*** Opening Exercise materials ***
(** X20.  A refresh that succeeds replaces the access token and its life time
    only: the refresh token and every other stored property are kept, the
    new tokens are what was written to the token file, and the client is
    rebuilt on the new access token, which is truthy. *)
Theorem refresh_replaces_only_the_access_token (st st' : ClientState W) :
  refreshAccessToken environment st = (Returned tt, st') →
  ∃ t t',
    tokens st = Some t ∧ tokens st' = Some t' ∧
    get t' (str "refresh_token") = get t (str "refresh_token") ∧
    (∀ k, k ≠ str "access_token" → k ≠ str "expires_in" → get t' k = get t k) ∧
    truthy (get t' (str "access_token")) = true ∧
    client st' = Some (get t' (str "access_token")) ∧
    ∃ w, writeTokenFile environment t' w = (Returned tt, env st').
Proof.
  intros Hrun.
  destruct (refreshAccessToken_returned _ _ Hrun) as (t & t' & w & Ht & Ht' & Hk & Ha & Hc & Hw).
  exists t, t'. repeat split; try done.
  - by apply Hk.
  - by exists w.
Qed.

(** X21.  A refresh that fails never replaces the client: whatever goes wrong
    (no refresh token, the endpoint, the token file, a response without an
    access token), the client object is the one from before.  Without a
    refresh token nothing is asked or written at all. *)
Theorem failed_refresh_keeps_the_client (st st' : ClientState W) (e : Error) :
  refreshAccessToken environment st = (Thrown e, st') →
  client st' = client st ∧
  (truthy (token "refresh_token" st) = false →
   st' = st ∧ e = mkError None (str "No refresh token available")).
Proof.
  intros Hrun.
  destruct (refreshAccessToken_cases st) as [[Hr H]|(t & Ht & Hr & H)].
  { rewrite H in Hrun. injection Hrun as <- <-. done. }
  assert (Hr' : truthy (token "refresh_token" st) = true)
    by (unfold token; by rewrite Ht).
  split; [|intros Hno; congruence].
  destruct (fetchToken environment _ (env st)) as [[response|e0] w];
    [|rewrite H in Hrun; by injection Hrun as <- <-].
  destruct (ok response); [|rewrite H in Hrun; by injection Hrun as <- <-].
  cbn zeta in H.
  destruct (writeTokenFile environment _ w) as [[[]|e0] w'];
    [|rewrite H in Hrun; by injection Hrun as <- <-].
  destruct (truthy (get (json response) (str "access_token")));
    [rewrite H in Hrun; discriminate|].
  rewrite H in Hrun. by injection Hrun as <- <-.
Qed.

(** X22.  [isAuthenticated] never throws: it settles with a boolean whatever the
    token file, the platform and the token endpoint do.  When it answers
    [true], the client is built on the truthy access token of the loaded
    tokens, so that [ensureValidToken] has nothing left to do. *)
Theorem isAuthenticated_never_throws (st : ClientState W) :
  ∃ b st',
    isAuthenticated environment st = (Returned b, st') ∧
    (b = true →
     truthy (token "access_token" st') = true ∧
     client st' = Some (token "access_token" st') ∧
     ensureValidToken st' = (Returned tt, st')).
Proof.
  unfold isAuthenticated, bind at 1.
  assert (Hload : ∃ o st0, loadTokens environment st = (Returned o, st0)).
  { unfold loadTokens, tryCatch, bind, liftEnv, setTokens, ret.
    destruct (readTokenFile environment (env st)) as [[stored|e] w]; eauto. }
  destruct Hload as (o & st0 & ->).
  destruct (truthy (token "access_token" st0)) eqn:Hacc;
    [|exists false, st0; split; [done|discriminate]].
  unfold tryCatch at 1, bind at 1.
  destruct (initializeClient_cases st0) as [[_ ->]|[Hno _]]; [|congruence].
  unfold bind at 1, liftEnv at 1. cbn [client env tokens].
  destruct (getPage environment (token "access_token" st0) (env st0))
    as [[[]|e] w] eqn:Hpage.
  - exists true, {| tokens := tokens st0; client := Some (token "access_token" st0);
                    env := w |}.
    split; [done|]. intros _. unfold ensureValidToken, token in *. cbn. done.
  - destruct (is401 e); [|eexists false, _; split; [done|discriminate]].
    unfold tryCatch, bind.
    match goal with |- context [refreshAccessToken environment ?s] =>
      destruct (refreshAccessToken environment s) as [[[]|e'] st2] eqn:Href end;
      [|eexists false, _; split; [done|discriminate]].
    exists true, st2. split; [done|]. intros _.
    destruct (refreshAccessToken_returned _ _ Href)
      as (t & t' & w' & Ht & Ht' & Hk & Ha & Hc & Hw).
    unfold ensureValidToken, token. rewrite Ht', Hc. done.
Qed.

(** X23.  A client without a client object and without a loaded access token
    fails before any call: the create and search methods throw [No access
    token available] from the unchanged state, whatever the token file
    holds; the error has no code 401, so no refresh is attempted. *)
Theorem unloaded_client_fails_before_any_call (api : Api W) (st : ClientState W)
    (fuel : nat) :
  client st = None →
  truthy (token "access_token" st) = false →
  let failure : outcome (list RemoteObject) :=
    Thrown (mkError None (str "No access token available")) in
  (∀ accountsData,
     batchCreateAccounts (wiredSdk environment api) (S fuel) accountsData st
     = (Some failure, st)) ∧
  (∀ accountIds,
     batchSearchAccounts (wiredSdk environment api) (S fuel) accountIds st
     = (Some failure, st)) ∧
  searchActiveAccounts (wiredSdk environment api) (S fuel) st = (Some failure, st).
Proof.
  intros Hc Ht failure.
  assert (He : Client.ensureValidToken (wiredSdk environment api) st
               = (Thrown (mkError None (str "No access token available")), st)).
  { cbn [wiredSdk Client.ensureValidToken]. unfold Tokens.ensureValidToken.
    rewrite Hc. unfold initializeClient. by rewrite Ht. }
  repeat split; intros; cbn [batchCreateAccounts batchSearchAccounts searchActiveAccounts];
    by rewrite He.
Qed.

End WithEnv.

Lemma refresh_replaces_only_the_access_token_witness :
  let refreshed := setProp (str "access_token") (VString (str "new")) staleTokens in
  let st := {| tokens := Some staleTokens; client := Some (VString (str "old"));
               env := (None : option obj) |} in
  let st' := {| tokens := Some refreshed; client := Some (VString (str "new"));
                env := Some refreshed |} in
  ∃ t t',
    tokens st = Some t ∧ tokens st' = Some t' ∧
    get t' (str "refresh_token") = get t (str "refresh_token") ∧
    (∀ k, k ≠ str "access_token" → k ≠ str "expires_in" → get t' k = get t k) ∧
    truthy (get t' (str "access_token")) = true ∧
    client st' = Some (get t' (str "access_token")) ∧
    ∃ w, writeTokenFile (grantingEnv (str "new")) t' w = (Returned tt, env st').
Proof.
  intros refreshed st st'.
  apply (refresh_replaces_only_the_access_token (grantingEnv (str "new")) st st').
  reflexivity.
Defined.

(** A refresh that reaches the endpoint and fails on the token file: the
    new tokens are in memory, the file is as it was, and the client is still
    the one built on the old access token. *)
Lemma failed_refresh_keeps_the_client_witness :
  let refreshed := setProp (str "access_token") (VString (str "new")) staleTokens in
  let st := {| tokens := Some staleTokens; client := Some (VString (str "old"));
               env := Some staleTokens |} in
  let st' := {| tokens := Some refreshed; client := Some (VString (str "old"));
                env := Some staleTokens |} in
  refreshAccessToken (readOnlyEnv (str "new")) st = (Thrown diskFull, st') ∧
  client st' = Some (VString (str "old")) ∧
  tokens st' ≠ tokens st.
Proof.
  intros refreshed st st'.
  assert (Hrun : refreshAccessToken (readOnlyEnv (str "new")) st = (Thrown diskFull, st'))
    by reflexivity.
  split; [exact Hrun|]. split; [|discriminate].
  apply (failed_refresh_keeps_the_client (readOnlyEnv (str "new")) st st' diskFull Hrun).
Defined.

Lemma unloaded_client_fails_before_any_call_witness :
  let st := {| tokens := None; client := None; env := Some staleTokens |} in
  let failure : outcome (list RemoteObject) :=
    Thrown (mkError None (str "No access token available")) in
  (∀ accountsData,
     batchCreateAccounts (wiredSdk (grantingEnv (str "new")) (strictApi (str "new"))) 1
       accountsData st
     = (Some failure, st)) ∧
  (∀ accountIds,
     batchSearchAccounts (wiredSdk (grantingEnv (str "new")) (strictApi (str "new"))) 1
       accountIds st
     = (Some failure, st)) ∧
  searchActiveAccounts (wiredSdk (grantingEnv (str "new")) (strictApi (str "new"))) 1 st
  = (Some failure, st).
Proof.
  apply (unloaded_client_fails_before_any_call (grantingEnv (str "new"))
           (strictApi (str "new"))
           {| tokens := None; client := None; env := Some staleTokens |} 0%nat);
    reflexivity.
Defined.

(** A client whose stored access token has expired: the first creation is
    answered 401, the token is refreshed and written to the file, and the
    second attempt, made with the new token, is accepted. *)
Example stale_token_is_refreshed_and_the_call_retried :
  let refreshed := setProp (str "access_token") (VString (str "new")) staleTokens in
  batchCreateAccounts (wiredSdk (grantingEnv (str "new")) (strictApi (str "new"))) 2
    oneAccount
    {| tokens := Some staleTokens; client := Some (VString (str "old")); env := None |}
  = (Some (Returned (map (mkRemote (str "new")) oneAccount)),
     {| tokens := Some refreshed; client := Some (VString (str "new"));
        env := Some refreshed |}).
Proof. reflexivity. Qed.

(** The same tokens in the file only: the client never reads it. *)
Example authenticated_after_one_refresh :
  let refreshed := setProp (str "access_token") (VString (str "new")) staleTokens in
  isAuthenticated (grantingEnv (str "new"))
    {| tokens := None; client := None; env := Some staleTokens |}
  = (Returned true,
     {| tokens := Some refreshed; client := Some (VString (str "new"));
        env := Some refreshed |}).
Proof. reflexivity. Qed.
*** Closing Exercise materials ***
(Exercise) Search the data above for the string "from" and copy each line that has it.

(Result)
    access token), the client object is the one from before.  Without a
    token available] from the unchanged state, whatever the token file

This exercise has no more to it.